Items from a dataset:
Lemma sound_inj live w a b p :
  sound live w → w.(heartbeats) !! a = Some p → w.(heartbeats) !! b = Some p → a = b.
Proof.
  intros HS (cd & Hc & <- & _)%HS (cd' & Hc' & <- & _)%HS. congruence.
Qed.
(** Data may change in what an entry does not speak of, and entries may go. *)
Lemma sound_change live w m hb :
  sound live w → (∀ wid p, hb !! wid = Some p → w.(heartbeats) !! wid = Some p) →
  (∀ wid p cd, w.(heartbeats) !! wid = Some p → w.(clients) !! p = Some cd →
     ∃ cd', m !! p = Some cd' ∧ cd'.(cWid) = cd.(cWid) ∧ cd'.(connections) = cd.(connections)) →
  sound live (mkWorkers m hb).
Proof.
  intros HS Hhb Hm wid p Hp%Hhb. destruct (HS _ _ Hp) as (cd & Hcd & E & N & K).
  destruct (Hm _ _ _ Hp Hcd) as (cd' & Hcd' & E' & EC). exists cd'. rw /sound_entry E' EC. done.
Qed.
Lemma sound_heartbeat live now b w : sound live w → sound live (heartbeat now b w).2.
Proof.
  intros HS. rw heartbeat_eq. destruct (registered w (bWid b)) as [[q e]|] eqn:E; [|done].
  apply registered_Some in E as [_ E]. apply (sound_change _ w); [done|done|]. intros wid p cd _ Hp.
  destruct (decide (q = p)) as [<-|].
  - eexists. rw lookup_insert_eq. split; [done|]. rw /beaten Signal_cWid Signal_connections.
    assert (e = cd) as -> by congruence. done.
  - exists cd. by rw lookup_insert_ne.
Qed.
Lemma sound_reapHeartbeats live t w : sound live w → sound live (reapHeartbeats t w).2.
Proof.
  intros HS. apply (sound_change _ w); [done| |by intros wid p cd _ H; exists cd].
  by intros wid p [? _]%map_lookup_filter_Some.
Qed.
Lemma sound_busyHandler live wid action w : sound live w → sound live (busyHandler wid action w).2.
Proof.
  intros HS. destruct (busyHandler_spec wid action w) as (f & -> & Hf).
  apply (sound_change _ w); [done|done|]. intros wid' p cd _ Hp. exists (f p cd). rw map_lookup_imap Hp.
  split; [done|]. destruct (Hf p cd) as [->|[[st ->] _]]; [done|]. by rw Signal_cWid Signal_connections.
Qed.
(** One entry's data is replaced. *)
Lemma sound_insert live live' w wid p cd' :
  sound live w → w.(heartbeats) !! wid = Some p → sound_entry live' wid cd' →
  (∀ wid' cd, wid' ≠ wid → sound_entry live wid' cd → sound_entry live' wid' cd) →
  sound live' (mkWorkers (<[p := cd']> w.(clients)) w.(heartbeats)).
Proof.
  intros HS Hp He Hother wid' p' Hp'. cbn in Hp'. destruct (decide (wid' = wid)) as [->|Hne].
  - assert (p' = p) as -> by congruence. exists cd'. by rw lookup_insert_eq.
  - destruct (HS _ _ Hp') as (cd & Hcd & Hs). exists cd. split; [|by apply Hother].
    cbn. rw lookup_insert_ne //. intros ->. apply Hne. by apply (sound_inj live w _ _ p').
Qed.
Lemma sound_mono live live' w : live ⊆ live' → sound live w → sound live' w.
Proof.
  intros Hl HS wid p Hp. destruct (HS _ _ Hp) as (cd & Hcd & E & N & Ne & K). exists cd. split; [done|].
  split_and!; [done..|]. intros c [H1 H2]%K. split; [by apply Hl|done].
Qed.
Lemma sound_setupHeartbeat live now p c missed w cd :
  sound live w → w.(clients) !! p = Some cd → cd.(cWid) ≠ "" → (∀ wid, w.(heartbeats) !! wid ≠ Some p) →
  c ∈ live → own c cd.(cWid) → sound live (setupHeartbeat now p c missed w).2.
Proof.
  intros HS Hp Hw Hfresh Hc Ho. rw /setupHeartbeat Hp.
  destruct (heartbeats w !! cWid cd) as [e|] eqn:E.
  - destruct missed; [|done]. destruct (HS _ _ E) as (ce & He & Hse). cbn.
    assert (Hne : p ≠ e) by (intros ->; by apply (Hfresh (cWid cd))).
    assert (Hs1 : sound live (mkWorkers (<[p := set_started now cd]> (clients w)) (heartbeats w))).
    { apply (sound_change _ w); [done|done|]. intros wid q cq Hq Hcq. exists cq.
      rw lookup_insert_ne //. intros ->. by apply (Hfresh wid). }
    rw (_ : alter _ e (<[p := set_started now cd]> (clients w)) =
      <[e := set_connections ({[c]} ∪ ce.(connections)) ce]> (<[p := set_started now cd]> (clients w))).
    { apply map_eq. intros k. destruct (decide (e = k)) as [<-|].
      - rw lookup_alter_eq lookup_insert_eq lookup_insert_ne //. by rw He.
      - by rw lookup_alter_ne // (lookup_insert_ne _ e). }
    apply (sound_insert live live _ _ _ _ Hs1 E); [|done].
    destruct Hse as (E1 & E2 & E3 & E4). split_and!; [done|done|set_solver|]. cbn.
    intros k [->%elem_of_singleton|Hk]%elem_of_union; [done|by apply E4].
  - cbn. intros wid q Hq. destruct (decide (wid = cWid cd)) as [->|Hne].
    + cbn in Hq. rewrite lookup_insert_eq in Hq. injection Hq as <-. eexists. cbn.
      rw lookup_alter_eq lookup_insert_eq. split; [reflexivity|]. split_and!; [done|done|set_solver|].
      cbn. intros k [->%elem_of_singleton|[]%elem_of_empty]%elem_of_union. done.
    + cbn in Hq. apply lookup_insert_Some in Hq as [[? _]|[_ Hq]]; [congruence|]. destruct (HS _ _ Hq) as (cq & Hcq & Hs).
      exists cq. split; [|done]. cbn. assert (p ≠ q) by (intros ->; by apply (Hfresh wid)).
      by rw lookup_alter_ne // lookup_insert_ne.
Qed.
Lemma sound_RemoveConnection (Hown : ∀ c a b, own c a → own c b → a = b) live p c w own_cd :
  sound live w → w.(clients) !! p = Some own_cd → own c own_cd.(cWid) →
  sound (live ∖ {[c]}) (RemoveConnection p c w).
Proof.
  intros HS Hp Ho. rw /RemoveConnection Hp.
  assert (Hother : ∀ wid cd, wid ≠ cWid own_cd → sound_entry live wid cd → sound_entry (live ∖ {[c]}) wid cd).
  { intros wid cd Hne (E1 & E2 & E3 & E4). split_and!; [done..|]. intros k Hk. destruct (E4 _ Hk) as [H1 H2].
    split; [|done]. assert (k ≠ c) by (intros ->; apply Hne; by apply (Hown c)). set_solver. }
  destruct (registered w (cWid own_cd)) as [[q cd]|] eqn:E.
  - apply registered_Some in E as [Hq Hcd]. destruct (HS _ _ Hq) as (cd0 & Hcd0 & E1 & E2 & E3 & E4).
    assert (cd0 = cd) as -> by congruence.
    case_bool_decide as He.
    + intros wid r Hr. cbn in Hr. apply lookup_delete_Some in Hr as [Hne%not_eq_sym Hr]. destruct (HS _ _ Hr) as (cr & Hcr & Hs).
      exists cr. split; [|by apply Hother]. cbn. rw lookup_insert_ne //. intros ->.
      apply Hne. by apply (sound_inj live w _ _ r).
    + apply (sound_insert live _ w (cWid own_cd)); [done|done| |by apply Hother].
      split_and!; [done..|]. cbn. intros k [Hk Hkc]%elem_of_difference. destruct (E4 _ Hk). by split; [set_solver|].
  - intros wid r Hr. destruct (HS _ _ Hr) as (cr & Hcr & Hs). exists cr. split; [done|]. apply Hother; [|done].
    intros ->. assert (registered w (cWid own_cd) = Some (r, cr)) by by apply registered_Some. congruence.
Qed.
End sound.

### To do
Every single record is to be set down again, unaltered.

### Exercise solution
Lemma sound_inj live w a b p :
  sound live w → w.(heartbeats) !! a = Some p → w.(heartbeats) !! b = Some p → a = b.
Proof.
  intros HS (cd & Hc & <- & _)%HS (cd' & Hc' & <- & _)%HS. congruence.
Qed.
(** Data may change in what an entry does not speak of, and entries may go. *)
Lemma sound_change live w m hb :
  sound live w → (∀ wid p, hb !! wid = Some p → w.(heartbeats) !! wid = Some p) →
  (∀ wid p cd, w.(heartbeats) !! wid = Some p → w.(clients) !! p = Some cd →
     ∃ cd', m !! p = Some cd' ∧ cd'.(cWid) = cd.(cWid) ∧ cd'.(connections) = cd.(connections)) →
  sound live (mkWorkers m hb).
Proof.
  intros HS Hhb Hm wid p Hp%Hhb. destruct (HS _ _ Hp) as (cd & Hcd & E & N & K).
  destruct (Hm _ _ _ Hp Hcd) as (cd' & Hcd' & E' & EC). exists cd'. rw /sound_entry E' EC. done.
Qed.
Lemma sound_heartbeat live now b w : sound live w → sound live (heartbeat now b w).2.
Proof.
  intros HS. rw heartbeat_eq. destruct (registered w (bWid b)) as [[q e]|] eqn:E; [|done].
  apply registered_Some in E as [_ E]. apply (sound_change _ w); [done|done|]. intros wid p cd _ Hp.
  destruct (decide (q = p)) as [<-|].
  - eexists. rw lookup_insert_eq. split; [done|]. rw /beaten Signal_cWid Signal_connections.
    assert (e = cd) as -> by congruence. done.
  - exists cd. by rw lookup_insert_ne.
Qed.
Lemma sound_reapHeartbeats live t w : sound live w → sound live (reapHeartbeats t w).2.
Proof.
  intros HS. apply (sound_change _ w); [done| |by intros wid p cd _ H; exists cd].
  by intros wid p [? _]%map_lookup_filter_Some.
Qed.
Lemma sound_busyHandler live wid action w : sound live w → sound live (busyHandler wid action w).2.
Proof.
  intros HS. destruct (busyHandler_spec wid action w) as (f & -> & Hf).
  apply (sound_change _ w); [done|done|]. intros wid' p cd _ Hp. exists (f p cd). rw map_lookup_imap Hp.
  split; [done|]. destruct (Hf p cd) as [->|[[st ->] _]]; [done|]. by rw Signal_cWid Signal_connections.
Qed.
(** One entry's data is replaced. *)
Lemma sound_insert live live' w wid p cd' :
  sound live w → w.(heartbeats) !! wid = Some p → sound_entry live' wid cd' →
  (∀ wid' cd, wid' ≠ wid → sound_entry live wid' cd → sound_entry live' wid' cd) →
  sound live' (mkWorkers (<[p := cd']> w.(clients)) w.(heartbeats)).
Proof.
  intros HS Hp He Hother wid' p' Hp'. cbn in Hp'. destruct (decide (wid' = wid)) as [->|Hne].
  - assert (p' = p) as -> by congruence. exists cd'. by rw lookup_insert_eq.
  - destruct (HS _ _ Hp') as (cd & Hcd & Hs). exists cd. split; [|by apply Hother].
    cbn. rw lookup_insert_ne //. intros ->. apply Hne. by apply (sound_inj live w _ _ p').
Qed.
Lemma sound_mono live live' w : live ⊆ live' → sound live w → sound live' w.
Proof.
  intros Hl HS wid p Hp. destruct (HS _ _ Hp) as (cd & Hcd & E & N & Ne & K). exists cd. split; [done|].
  split_and!; [done..|]. intros c [H1 H2]%K. split; [by apply Hl|done].
Qed.
Lemma sound_setupHeartbeat live now p c missed w cd :
  sound live w → w.(clients) !! p = Some cd → cd.(cWid) ≠ "" → (∀ wid, w.(heartbeats) !! wid ≠ Some p) →
  c ∈ live → own c cd.(cWid) → sound live (setupHeartbeat now p c missed w).2.
Proof.
  intros HS Hp Hw Hfresh Hc Ho. rw /setupHeartbeat Hp.
  destruct (heartbeats w !! cWid cd) as [e|] eqn:E.
  - destruct missed; [|done]. destruct (HS _ _ E) as (ce & He & Hse). cbn.
    assert (Hne : p ≠ e) by (intros ->; by apply (Hfresh (cWid cd))).
    assert (Hs1 : sound live (mkWorkers (<[p := set_started now cd]> (clients w)) (heartbeats w))).
    { apply (sound_change _ w); [done|done|]. intros wid q cq Hq Hcq. exists cq.
      rw lookup_insert_ne //. intros ->. by apply (Hfresh wid). }
    rw (_ : alter _ e (<[p := set_started now cd]> (clients w)) =
      <[e := set_connections ({[c]} ∪ ce.(connections)) ce]> (<[p := set_started now cd]> (clients w))).
    { apply map_eq. intros k. destruct (decide (e = k)) as [<-|].
      - rw lookup_alter_eq lookup_insert_eq lookup_insert_ne //. by rw He.
      - by rw lookup_alter_ne // (lookup_insert_ne _ e). }
    apply (sound_insert live live _ _ _ _ Hs1 E); [|done].
    destruct Hse as (E1 & E2 & E3 & E4). split_and!; [done|done|set_solver|]. cbn.
    intros k [->%elem_of_singleton|Hk]%elem_of_union; [done|by apply E4].
  - cbn. intros wid q Hq. destruct (decide (wid = cWid cd)) as [->|Hne].
    + cbn in Hq. rewrite lookup_insert_eq in Hq. injection Hq as <-. eexists. cbn.
      rw lookup_alter_eq lookup_insert_eq. split; [reflexivity|]. split_and!; [done|done|set_solver|].
      cbn. intros k [->%elem_of_singleton|[]%elem_of_empty]%elem_of_union. done.
    + cbn in Hq. apply lookup_insert_Some in Hq as [[? _]|[_ Hq]]; [congruence|]. destruct (HS _ _ Hq) as (cq & Hcq & Hs).
      exists cq. split; [|done]. cbn. assert (p ≠ q) by (intros ->; by apply (Hfresh wid)).
      by rw lookup_alter_ne // lookup_insert_ne.
Qed.
Lemma sound_RemoveConnection (Hown : ∀ c a b, own c a → own c b → a = b) live p c w own_cd :
  sound live w → w.(clients) !! p = Some own_cd → own c own_cd.(cWid) →
  sound (live ∖ {[c]}) (RemoveConnection p c w).
Proof.
  intros HS Hp Ho. rw /RemoveConnection Hp.
  assert (Hother : ∀ wid cd, wid ≠ cWid own_cd → sound_entry live wid cd → sound_entry (live ∖ {[c]}) wid cd).
  { intros wid cd Hne (E1 & E2 & E3 & E4). split_and!; [done..|]. intros k Hk. destruct (E4 _ Hk) as [H1 H2].
    split; [|done]. assert (k ≠ c) by (intros ->; apply Hne; by apply (Hown c)). set_solver. }
  destruct (registered w (cWid own_cd)) as [[q cd]|] eqn:E.
  - apply registered_Some in E as [Hq Hcd]. destruct (HS _ _ Hq) as (cd0 & Hcd0 & E1 & E2 & E3 & E4).
    assert (cd0 = cd) as -> by congruence.
    case_bool_decide as He.
    + intros wid r Hr. cbn in Hr. apply lookup_delete_Some in Hr as [Hne%not_eq_sym Hr]. destruct (HS _ _ Hr) as (cr & Hcr & Hs).
      exists cr. split; [|by apply Hother]. cbn. rw lookup_insert_ne //. intros ->.
      apply Hne. by apply (sound_inj live w _ _ r).
    + apply (sound_insert live _ w (cWid own_cd)); [done|done| |by apply Hother].
      split_and!; [done..|]. cbn. intros k [Hk Hkc]%elem_of_difference. destruct (E4 _ Hk). by split; [set_solver|].
  - intros wid r Hr. destruct (HS _ _ Hr) as (cr & Hcr & Hs). exists cr. split; [done|]. apply Hother; [|done].
    intros ->. assert (registered w (cWid own_cd) = Some (r, cr)) by by apply registered_Some. congruence.
Qed.
End sound.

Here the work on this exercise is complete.